As it stands, the unemployment rate in Arkansas is pegged at 3.7%, with Northwest Arkansas slightly lower at 3%. However, the job market is notably challenging for recent graduates, as employers tend to prefer experienced candidates. Although consumer spending has shown resilience, rising delinquency rates in student and auto loans foreshadow potential future economic strain. Jebaraj speculated that higher interest rates and increasing prices in the housing and automotive sectors could adversely affect those markets in the upcoming quarters.

The ongoing risks to economic stability this year partly hinge on a decrease in tourism, primarily due to households curtailing discretionary spending. Additionally, layoffs within the federal government and the persistent rise in student loan defaults could further weaken consumer credit availability. Jebaraj projected interest rates to be between 6.5% and 7% for the remainder of the year, creating challenges for many homeowners who had previously refinanced at lower rates.
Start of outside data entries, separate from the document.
(* ===== verification/AssembleRecover.v ===== *)
(** What getCompletePacketizedBuffer makes of ticks that never complete: a description
    of such ticks that does not mention the routine, what they are worth in the
    statistics, and that the next complete tick is reassembled all the same. *)
From S2P Require Import Prelude Bytes ByteOrder Wire Socket Assemble.

(** ** Ticks that are lost *)

(** A tick of which [l_first] arrives first and [l_rest] then, and no more. *)
Record lost := mk_lost { l_data : list Z; l_tick : Z; l_first : packet; l_rest : list packet }.

(** Its first packet is missing. *)
Definition headless (t : lost) : bool := negb (t.(l_first).(p_offset) =? 0).

Section Lost.
Context (bufLen id : Z).

(** Without its first packet: any packets of the tick with data, also of other
    sources behind the first.  Broken off: a first packet and further pieces, mixed with
    packets of other sources, that together are less than the buffer. *)
Definition lost_ok (t : lost) : Prop :=
  packet_ok t.(l_first) /\ t.(l_first).(p_id) = id /\ t.(l_first).(p_tick) = t.(l_tick) /\
  if headless t then
    t.(l_first).(p_data) <> [] /\
    Forall (fun p => packet_ok p /\ p.(p_tick) = t.(l_tick) /\ p.(p_data) <> []) t.(l_rest)
  else
    zlen t.(l_data) < 4294967296 /\ zlen t.(l_data) <= bufLen /\
    piece_of t.(l_data) id t.(l_tick) t.(l_first) /\
    Forall (piece_or_foreign t.(l_data) id t.(l_tick)) t.(l_rest) /\ ends_in_piece id t.(l_rest) /\
    zlen t.(l_first).(p_data) + bytes_in id t.(l_rest) < zlen t.(l_data).

(** Each tick differs from the one before. *)
Fixpoint all_lost (prev : Z) (l : list lost) : Prop :=
  match l with
  | [] => True
  | t :: l => lost_ok t /\ t.(l_tick) <> prev /\ all_lost t.(l_tick) l
  end.

Definition last_tick (prev : Z) (l : list lost) : Z := foldl (fun _ t => t.(l_tick)) prev l.

Definition lost_packets (t : lost) : list packet := t.(l_first) :: t.(l_rest).

(** Packets of another source that were rejected. *)
Definition rejected (t : lost) : Z :=
  if headless t then 0 else count_if (fun p => negb (is_piece id p)) t.(l_rest).
Definition all_rejected (l : list lost) : Z := foldr (fun t n => rejected t + n) 0 l.

(** The packets the buffer of the tick makes when all carry as much as the first. *)
Definition packets_needed (t : lost) : Z :=
  (t.(l_first).(p_length) + (zlen t.(l_first).(p_data) - 1)) / zlen t.(l_first).(p_data).

Definition plus3 (a b : Z * Z * Z) : Z * Z * Z := (a.1.1 + b.1.1, a.1.2 + b.1.2, a.2 + b.2).

(** Packets, bytes and buffers to be counted as discarded.  [open]: the tick before was broken
    off, with the packets and bytes it is worth.  It counts when the next tick begins
    with its first packet, or when the call succeeds; and as the number of packets is
    only guessed when nothing of a buffer was read, its guess is used for the next. *)
Fixpoint lost_counts (open : option (Z * Z)) (l : list lost) : Z * Z * Z :=
  let due := match open with Some (n, len) => (n, len, 1) | None => (0, 0, 0) end in
  match l with
  | [] => due
  | t :: l =>
    let n := match open with Some (n, _) => n | None => packets_needed t end in
    if headless t then plus3 (n, t.(l_first).(p_length), 1) (lost_counts None l)
    else plus3 due (lost_counts (Some (n, t.(l_first).(p_length))) l)
  end.

(** Unless a tick without its first packet follows one that was broken off, every
    tick lost is counted, with the length of its buffer. *)
Fixpoint none_hidden (open : bool) (l : list lost) : bool :=
  match l with
  | [] => true
  | t :: l => negb (open && headless t) && none_hidden (negb (headless t)) l
  end.
(** An empty buffer does not survive: the packetizer sends one packet of
    headers only for it, as its comment promises, and that packet makes the
    reassembler divide by zero. *)
Theorem empty_buffer_crashes_receiver {shost rhost : Host} {sock : Socket} (j : job)
    (direct noConnect : bool) (reserved : Z) (storage : list Z)
    (r : reader) (dataBuf : list Z) (st : option packetRecvStats) :
  let hdr := if direct then RE_HEADER_BYTES else HEADER_BYTES in
  job_ok j -> zlen storage = 65536 -> payload_fits j hdr ->
  (forall k pkt, exists n, sock_send (if noConnect then SENDTO else SEND) k pkt = Sent n) ->
  j.(dataBuffer) = [] ->
  exists out pkt,
    returns (sendPacketizedBufferSendNew (host := shost) j direct noConnect reserved storage) out
    /\ out.(o_ret) = 0 /\ map (drop (lb_size direct)) out.(o_sent) = [pkt]
    /\ getCompletePacketizedBuffer (host := rhost) r st dataBuf [Datagram pkt] = Stuck.
Proof.
  intros hdr Hj Hst Hfits Hall Hd.
  destruct (@SendNew_total shost sock j Hj direct noConnect reserved storage Hst Hfits)
    as (out & Hout & m & Hm & _ & _ & Hpost).
  { intros k pkt Hk. destruct (Hall k pkt). congruence. }
  assert (Hret : out.(o_ret) = 0).
  { destruct (sender_all_sent (SendNew_spec j direct noConnect reserved) j.(offset) hdr (65536 - hdr))
      with (fb := j.(firstBuffer)) (q0 := j.(offset)) (p0 := j.(maxUdpPayload))
        (data := j.(dataBuffer)) (dc := j.(delayCounter)) as (out' & Hout' & Hr & _); try done.
    - intros. apply length_new_header.
    - intros p q ? ?. apply bytes_unsigned_min. unfold payload_fits, hdr in *.
      unfold RE_HEADER_BYTES, HEADER_BYTES in *. destruct direct; lia.
    - intros n ?. cbn. apply Z.leb_le. subst hdr. lia.
    - subst hdr. by destruct direct.
    - intros k pkt Hk. destruct (Hall k pkt). cbn [sp_call SendNew_spec] in Hk. congruence.
    - apply (SendNew_terminates_abstract j Hj direct noConnect reserved storage out Hst) in Hout.
      pose proof (terminates_unique _ _ _ _ Hout Hout') as H. by injection H as ->. }
  destruct Hpost as [(_ & Hs & _)|(? & _)]; [|lia].
  rewrite Hd, emit_short in Hs by (cbn; lia).
  pose (p := mk_packet j.(version) (Z.land reserved 0xff) j.(dataId) j.(offset) j.(fullLen) j.(tick) []).
  exists out, (packet_bytes p). split; [done|]. split; [done|]. split.
  - rewrite Hs. pose proof (emitted_packets j reserved direct noConnect j.(firstBuffer) j.(offset) [[]]) as He.
    exact He.
  - apply getCompletePacketizedBuffer_empty_packet; [|done].
    destruct Hj as (Ht & Ho & Hid & Hfl & _). by repeat split; try apply Ht; try apply Ho;
      try apply Hid; try apply Hfl.
Qed.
### Broader Economic Risks

Beyond these immediate concerns, Jebaraj highlighted other significant risks that could impede economic growth. Fluctuations in oil prices pose a considerable threat; while a recent spike in prices is not expected to sustain, any prolonged elevation could potentially reduce growth by 0.5%. Uncertainty surrounding policies related to trade, taxation, and regulation could also lead to decreased business investment and, consequently, lower employment numbers.

As U.S. and Arkansas economic growth continues to grapple with these challenges, it is imperative for businesses, consumers, and policymakers to stay informed and engaged in seeking solutions. Adaptability and proactive strategies will be essential in navigating the uncertain waters ahead, particularly in mitigating the effects of tariffs and rising costs on everyday life. Understanding the complexities of the current economic landscape offers both challenges and opportunities for recovery and growth in the face of adversity.

In these turbulent times, awareness and informed actions can make a significant difference. Whether through making astute personal financial decisions or advocating for supportive legislation, everyone plays a role in shaping the future of the economy.